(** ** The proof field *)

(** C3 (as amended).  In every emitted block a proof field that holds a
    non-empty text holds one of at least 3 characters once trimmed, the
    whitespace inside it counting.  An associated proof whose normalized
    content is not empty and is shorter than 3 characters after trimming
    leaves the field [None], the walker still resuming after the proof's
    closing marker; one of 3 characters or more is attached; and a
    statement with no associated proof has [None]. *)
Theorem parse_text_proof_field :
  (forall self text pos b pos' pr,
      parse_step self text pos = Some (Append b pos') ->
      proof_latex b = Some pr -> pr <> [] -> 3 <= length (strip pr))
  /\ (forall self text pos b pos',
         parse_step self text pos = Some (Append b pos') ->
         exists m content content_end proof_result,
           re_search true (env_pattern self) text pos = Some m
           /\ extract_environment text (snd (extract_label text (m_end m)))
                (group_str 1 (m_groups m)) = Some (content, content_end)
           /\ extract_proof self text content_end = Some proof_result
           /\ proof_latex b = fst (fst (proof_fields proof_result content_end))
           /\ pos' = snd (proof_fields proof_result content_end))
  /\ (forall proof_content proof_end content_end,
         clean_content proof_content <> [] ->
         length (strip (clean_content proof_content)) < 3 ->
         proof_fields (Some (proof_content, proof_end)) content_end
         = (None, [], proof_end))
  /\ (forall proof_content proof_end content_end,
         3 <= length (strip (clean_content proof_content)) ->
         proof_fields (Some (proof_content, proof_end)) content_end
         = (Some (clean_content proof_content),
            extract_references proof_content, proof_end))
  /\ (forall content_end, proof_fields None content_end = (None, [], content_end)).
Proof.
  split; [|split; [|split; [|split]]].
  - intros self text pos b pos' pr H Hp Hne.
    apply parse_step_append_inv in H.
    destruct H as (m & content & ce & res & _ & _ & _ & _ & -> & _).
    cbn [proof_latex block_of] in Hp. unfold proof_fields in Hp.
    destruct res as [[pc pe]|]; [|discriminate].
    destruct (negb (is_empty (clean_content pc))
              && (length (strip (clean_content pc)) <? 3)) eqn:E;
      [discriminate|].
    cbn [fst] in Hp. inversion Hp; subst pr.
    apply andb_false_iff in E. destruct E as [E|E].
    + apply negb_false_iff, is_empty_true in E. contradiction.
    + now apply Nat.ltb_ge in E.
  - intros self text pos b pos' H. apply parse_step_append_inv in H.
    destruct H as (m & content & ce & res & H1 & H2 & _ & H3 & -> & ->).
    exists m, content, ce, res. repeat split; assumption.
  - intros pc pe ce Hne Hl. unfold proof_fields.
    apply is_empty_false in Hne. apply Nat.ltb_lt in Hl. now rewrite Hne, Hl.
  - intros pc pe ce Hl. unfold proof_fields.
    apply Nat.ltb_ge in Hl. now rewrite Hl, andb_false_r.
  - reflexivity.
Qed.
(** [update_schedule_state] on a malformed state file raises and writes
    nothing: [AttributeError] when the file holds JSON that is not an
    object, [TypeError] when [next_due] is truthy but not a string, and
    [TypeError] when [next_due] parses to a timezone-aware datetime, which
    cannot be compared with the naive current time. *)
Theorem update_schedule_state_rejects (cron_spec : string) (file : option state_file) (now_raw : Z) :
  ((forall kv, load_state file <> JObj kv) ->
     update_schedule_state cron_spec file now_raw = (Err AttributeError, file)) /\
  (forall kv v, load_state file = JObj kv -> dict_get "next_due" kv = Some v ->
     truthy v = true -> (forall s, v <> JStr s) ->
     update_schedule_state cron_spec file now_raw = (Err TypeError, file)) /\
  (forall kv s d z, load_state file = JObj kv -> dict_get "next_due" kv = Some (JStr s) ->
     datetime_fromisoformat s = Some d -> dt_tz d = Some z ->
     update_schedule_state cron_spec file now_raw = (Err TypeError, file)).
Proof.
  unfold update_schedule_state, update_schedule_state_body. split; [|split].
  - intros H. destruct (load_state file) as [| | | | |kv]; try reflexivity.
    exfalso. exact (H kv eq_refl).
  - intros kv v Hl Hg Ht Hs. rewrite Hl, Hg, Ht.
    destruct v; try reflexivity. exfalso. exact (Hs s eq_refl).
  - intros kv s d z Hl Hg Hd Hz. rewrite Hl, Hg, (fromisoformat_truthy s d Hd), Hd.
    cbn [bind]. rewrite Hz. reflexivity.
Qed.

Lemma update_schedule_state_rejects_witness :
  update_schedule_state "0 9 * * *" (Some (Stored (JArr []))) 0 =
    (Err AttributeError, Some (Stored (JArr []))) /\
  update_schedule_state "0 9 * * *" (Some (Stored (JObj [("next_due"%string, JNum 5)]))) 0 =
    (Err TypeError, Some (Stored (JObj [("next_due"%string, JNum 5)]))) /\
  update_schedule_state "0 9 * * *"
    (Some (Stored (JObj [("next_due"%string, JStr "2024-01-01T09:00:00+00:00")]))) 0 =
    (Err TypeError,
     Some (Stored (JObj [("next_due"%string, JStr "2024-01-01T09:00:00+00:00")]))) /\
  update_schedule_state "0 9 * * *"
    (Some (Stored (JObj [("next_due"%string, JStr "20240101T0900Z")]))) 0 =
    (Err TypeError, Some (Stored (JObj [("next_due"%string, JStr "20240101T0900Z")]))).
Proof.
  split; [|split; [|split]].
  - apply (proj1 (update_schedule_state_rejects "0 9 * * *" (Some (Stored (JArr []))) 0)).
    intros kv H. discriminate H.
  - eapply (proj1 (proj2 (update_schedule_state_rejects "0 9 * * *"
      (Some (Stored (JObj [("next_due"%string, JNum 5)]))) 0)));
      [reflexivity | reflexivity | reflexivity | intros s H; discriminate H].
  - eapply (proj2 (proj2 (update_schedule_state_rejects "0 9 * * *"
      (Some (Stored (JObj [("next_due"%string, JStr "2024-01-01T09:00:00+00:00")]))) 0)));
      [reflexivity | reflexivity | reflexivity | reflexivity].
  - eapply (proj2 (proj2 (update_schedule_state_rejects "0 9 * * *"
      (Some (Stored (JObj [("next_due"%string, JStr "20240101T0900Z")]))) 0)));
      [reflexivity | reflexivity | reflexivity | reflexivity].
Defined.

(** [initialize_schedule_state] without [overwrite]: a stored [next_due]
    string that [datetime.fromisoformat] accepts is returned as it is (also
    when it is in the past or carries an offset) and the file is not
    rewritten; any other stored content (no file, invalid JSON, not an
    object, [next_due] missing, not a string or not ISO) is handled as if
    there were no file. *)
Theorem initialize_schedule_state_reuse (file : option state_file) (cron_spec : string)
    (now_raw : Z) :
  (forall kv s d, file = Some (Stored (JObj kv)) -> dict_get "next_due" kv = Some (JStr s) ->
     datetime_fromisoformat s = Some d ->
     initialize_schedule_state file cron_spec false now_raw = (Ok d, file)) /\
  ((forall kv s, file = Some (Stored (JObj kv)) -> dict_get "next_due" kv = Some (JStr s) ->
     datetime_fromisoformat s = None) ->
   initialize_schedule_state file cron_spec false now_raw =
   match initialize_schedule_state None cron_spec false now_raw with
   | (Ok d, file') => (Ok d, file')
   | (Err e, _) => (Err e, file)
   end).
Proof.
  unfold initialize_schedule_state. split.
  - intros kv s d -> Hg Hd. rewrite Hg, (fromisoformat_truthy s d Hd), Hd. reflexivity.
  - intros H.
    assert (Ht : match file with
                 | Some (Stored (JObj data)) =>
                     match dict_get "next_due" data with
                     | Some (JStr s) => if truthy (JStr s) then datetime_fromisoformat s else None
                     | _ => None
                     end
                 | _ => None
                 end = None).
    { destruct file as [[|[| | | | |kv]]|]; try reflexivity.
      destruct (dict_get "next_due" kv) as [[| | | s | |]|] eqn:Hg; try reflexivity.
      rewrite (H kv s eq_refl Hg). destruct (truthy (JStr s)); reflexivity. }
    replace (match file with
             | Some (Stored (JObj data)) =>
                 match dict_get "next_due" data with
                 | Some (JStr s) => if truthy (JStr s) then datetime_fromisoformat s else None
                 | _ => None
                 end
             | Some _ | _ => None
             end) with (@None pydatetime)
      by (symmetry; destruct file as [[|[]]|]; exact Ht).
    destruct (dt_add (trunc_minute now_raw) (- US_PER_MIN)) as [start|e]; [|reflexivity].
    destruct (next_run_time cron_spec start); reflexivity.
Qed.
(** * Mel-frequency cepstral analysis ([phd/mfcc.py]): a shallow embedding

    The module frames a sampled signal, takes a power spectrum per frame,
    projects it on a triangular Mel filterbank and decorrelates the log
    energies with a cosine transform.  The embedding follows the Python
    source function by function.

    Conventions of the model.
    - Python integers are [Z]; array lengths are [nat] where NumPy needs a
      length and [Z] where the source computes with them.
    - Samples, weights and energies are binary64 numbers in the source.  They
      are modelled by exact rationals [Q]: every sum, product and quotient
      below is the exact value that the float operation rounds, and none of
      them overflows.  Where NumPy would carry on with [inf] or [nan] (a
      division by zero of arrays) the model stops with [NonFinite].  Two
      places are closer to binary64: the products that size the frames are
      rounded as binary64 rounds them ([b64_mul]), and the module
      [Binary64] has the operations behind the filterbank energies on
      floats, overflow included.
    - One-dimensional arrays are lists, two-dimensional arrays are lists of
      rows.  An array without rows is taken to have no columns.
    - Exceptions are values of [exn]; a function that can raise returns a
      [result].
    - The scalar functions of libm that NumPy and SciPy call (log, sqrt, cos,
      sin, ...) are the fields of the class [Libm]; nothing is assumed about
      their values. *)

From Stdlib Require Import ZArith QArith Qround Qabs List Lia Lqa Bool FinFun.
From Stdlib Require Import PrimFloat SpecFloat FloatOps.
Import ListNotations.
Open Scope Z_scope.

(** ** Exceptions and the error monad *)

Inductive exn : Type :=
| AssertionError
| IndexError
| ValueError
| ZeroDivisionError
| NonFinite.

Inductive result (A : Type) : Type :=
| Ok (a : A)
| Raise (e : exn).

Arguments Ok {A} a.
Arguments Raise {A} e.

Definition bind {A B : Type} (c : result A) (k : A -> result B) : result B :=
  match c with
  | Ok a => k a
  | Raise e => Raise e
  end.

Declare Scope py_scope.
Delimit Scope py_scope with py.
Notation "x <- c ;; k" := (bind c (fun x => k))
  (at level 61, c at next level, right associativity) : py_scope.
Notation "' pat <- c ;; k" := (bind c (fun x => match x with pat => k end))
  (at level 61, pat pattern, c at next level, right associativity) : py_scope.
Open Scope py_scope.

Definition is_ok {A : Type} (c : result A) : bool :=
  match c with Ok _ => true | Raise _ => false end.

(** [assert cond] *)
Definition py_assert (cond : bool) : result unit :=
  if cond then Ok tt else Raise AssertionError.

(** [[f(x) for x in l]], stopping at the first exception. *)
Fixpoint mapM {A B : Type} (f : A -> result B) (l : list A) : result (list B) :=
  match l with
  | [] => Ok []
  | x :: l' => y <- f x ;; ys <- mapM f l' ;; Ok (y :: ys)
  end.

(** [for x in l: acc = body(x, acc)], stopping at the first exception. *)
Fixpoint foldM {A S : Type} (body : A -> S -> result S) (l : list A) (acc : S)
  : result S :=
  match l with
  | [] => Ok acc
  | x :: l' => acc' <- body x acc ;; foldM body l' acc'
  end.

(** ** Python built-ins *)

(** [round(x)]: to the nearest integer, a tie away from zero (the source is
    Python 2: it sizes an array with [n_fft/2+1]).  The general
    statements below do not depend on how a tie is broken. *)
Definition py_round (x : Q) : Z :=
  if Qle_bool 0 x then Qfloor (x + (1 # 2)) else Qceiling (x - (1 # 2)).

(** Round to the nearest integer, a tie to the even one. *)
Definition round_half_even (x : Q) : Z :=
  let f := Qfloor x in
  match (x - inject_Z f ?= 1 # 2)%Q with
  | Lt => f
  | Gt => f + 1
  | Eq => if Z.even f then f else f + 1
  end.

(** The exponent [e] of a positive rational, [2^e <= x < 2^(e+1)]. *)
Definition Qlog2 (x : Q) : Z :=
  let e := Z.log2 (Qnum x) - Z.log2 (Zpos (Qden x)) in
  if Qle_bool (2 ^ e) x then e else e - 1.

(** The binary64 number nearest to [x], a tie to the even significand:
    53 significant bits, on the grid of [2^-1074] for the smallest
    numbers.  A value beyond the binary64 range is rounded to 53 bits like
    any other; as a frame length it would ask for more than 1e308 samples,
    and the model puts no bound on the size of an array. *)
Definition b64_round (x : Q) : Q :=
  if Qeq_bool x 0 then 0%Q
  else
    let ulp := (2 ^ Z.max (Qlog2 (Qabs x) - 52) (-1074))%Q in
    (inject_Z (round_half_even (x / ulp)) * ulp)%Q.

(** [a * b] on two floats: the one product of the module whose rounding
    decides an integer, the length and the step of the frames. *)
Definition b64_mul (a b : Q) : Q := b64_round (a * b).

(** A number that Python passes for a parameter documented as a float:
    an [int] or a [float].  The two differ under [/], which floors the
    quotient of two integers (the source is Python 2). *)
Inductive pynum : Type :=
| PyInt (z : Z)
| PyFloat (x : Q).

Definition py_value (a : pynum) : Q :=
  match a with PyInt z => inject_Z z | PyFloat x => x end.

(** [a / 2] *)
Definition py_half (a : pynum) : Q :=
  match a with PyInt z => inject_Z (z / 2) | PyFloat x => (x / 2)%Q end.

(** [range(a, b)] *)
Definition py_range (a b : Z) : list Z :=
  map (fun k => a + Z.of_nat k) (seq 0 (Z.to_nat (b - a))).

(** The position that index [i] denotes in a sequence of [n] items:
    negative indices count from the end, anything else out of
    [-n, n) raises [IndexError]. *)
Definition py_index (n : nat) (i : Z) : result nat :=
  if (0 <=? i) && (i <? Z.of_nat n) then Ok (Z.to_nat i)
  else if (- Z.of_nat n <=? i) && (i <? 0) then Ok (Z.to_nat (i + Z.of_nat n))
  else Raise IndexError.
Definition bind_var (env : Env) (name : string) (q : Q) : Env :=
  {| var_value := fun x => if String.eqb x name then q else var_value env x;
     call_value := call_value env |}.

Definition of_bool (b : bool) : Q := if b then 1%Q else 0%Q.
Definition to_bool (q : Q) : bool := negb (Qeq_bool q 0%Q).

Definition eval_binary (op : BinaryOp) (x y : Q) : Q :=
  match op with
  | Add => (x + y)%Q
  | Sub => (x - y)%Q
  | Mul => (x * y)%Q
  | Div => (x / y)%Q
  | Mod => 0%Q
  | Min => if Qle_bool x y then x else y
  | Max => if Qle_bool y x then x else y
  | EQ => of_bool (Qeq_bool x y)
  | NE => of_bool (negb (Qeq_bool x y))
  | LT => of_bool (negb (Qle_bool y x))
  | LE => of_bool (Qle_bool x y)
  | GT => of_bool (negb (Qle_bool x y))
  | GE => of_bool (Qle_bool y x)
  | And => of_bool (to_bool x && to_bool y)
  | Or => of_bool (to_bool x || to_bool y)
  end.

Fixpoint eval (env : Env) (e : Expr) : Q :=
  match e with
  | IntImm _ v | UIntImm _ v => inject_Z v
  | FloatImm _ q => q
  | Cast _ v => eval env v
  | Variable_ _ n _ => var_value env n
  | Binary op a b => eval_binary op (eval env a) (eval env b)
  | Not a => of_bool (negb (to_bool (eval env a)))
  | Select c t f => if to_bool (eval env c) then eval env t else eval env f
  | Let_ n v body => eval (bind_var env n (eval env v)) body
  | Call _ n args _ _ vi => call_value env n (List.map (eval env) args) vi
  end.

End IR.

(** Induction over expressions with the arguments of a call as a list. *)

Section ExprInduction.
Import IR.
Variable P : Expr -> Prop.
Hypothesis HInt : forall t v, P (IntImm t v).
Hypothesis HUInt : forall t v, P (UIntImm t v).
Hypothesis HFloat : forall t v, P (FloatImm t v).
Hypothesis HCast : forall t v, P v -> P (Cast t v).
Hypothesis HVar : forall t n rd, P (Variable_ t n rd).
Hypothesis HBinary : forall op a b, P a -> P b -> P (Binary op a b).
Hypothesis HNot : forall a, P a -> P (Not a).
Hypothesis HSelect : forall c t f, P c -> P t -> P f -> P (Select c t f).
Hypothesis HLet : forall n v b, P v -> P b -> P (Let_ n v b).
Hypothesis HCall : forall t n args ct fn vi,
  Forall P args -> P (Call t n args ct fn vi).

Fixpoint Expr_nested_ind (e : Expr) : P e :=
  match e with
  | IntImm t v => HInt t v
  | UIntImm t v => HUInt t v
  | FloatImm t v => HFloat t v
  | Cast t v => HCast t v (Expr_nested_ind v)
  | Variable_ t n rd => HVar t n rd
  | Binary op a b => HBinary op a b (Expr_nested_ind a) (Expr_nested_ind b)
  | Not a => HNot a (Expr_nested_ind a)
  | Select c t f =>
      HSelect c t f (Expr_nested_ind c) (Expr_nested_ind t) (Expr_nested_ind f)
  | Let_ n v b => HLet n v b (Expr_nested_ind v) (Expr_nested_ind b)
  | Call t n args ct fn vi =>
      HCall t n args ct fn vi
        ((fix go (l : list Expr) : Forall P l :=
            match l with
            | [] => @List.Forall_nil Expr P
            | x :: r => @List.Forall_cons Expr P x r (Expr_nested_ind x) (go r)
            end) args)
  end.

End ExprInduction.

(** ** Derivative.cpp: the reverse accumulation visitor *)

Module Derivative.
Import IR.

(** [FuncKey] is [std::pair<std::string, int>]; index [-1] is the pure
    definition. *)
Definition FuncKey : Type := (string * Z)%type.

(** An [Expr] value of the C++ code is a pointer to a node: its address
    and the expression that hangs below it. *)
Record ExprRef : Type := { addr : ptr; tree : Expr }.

[What is required]
Each line in the records above with "Fixpoint" must be returned.

[Worked solution]
Fixpoint mapM {A B : Type} (f : A -> result B) (l : list A) : result (list B) :=
Fixpoint foldM {A S : Type} (body : A -> S -> result S) (l : list A) (acc : S)
Fixpoint eval (env : Env) (e : Expr) : Q :=
Fixpoint Expr_nested_ind (e : Expr) : P e :=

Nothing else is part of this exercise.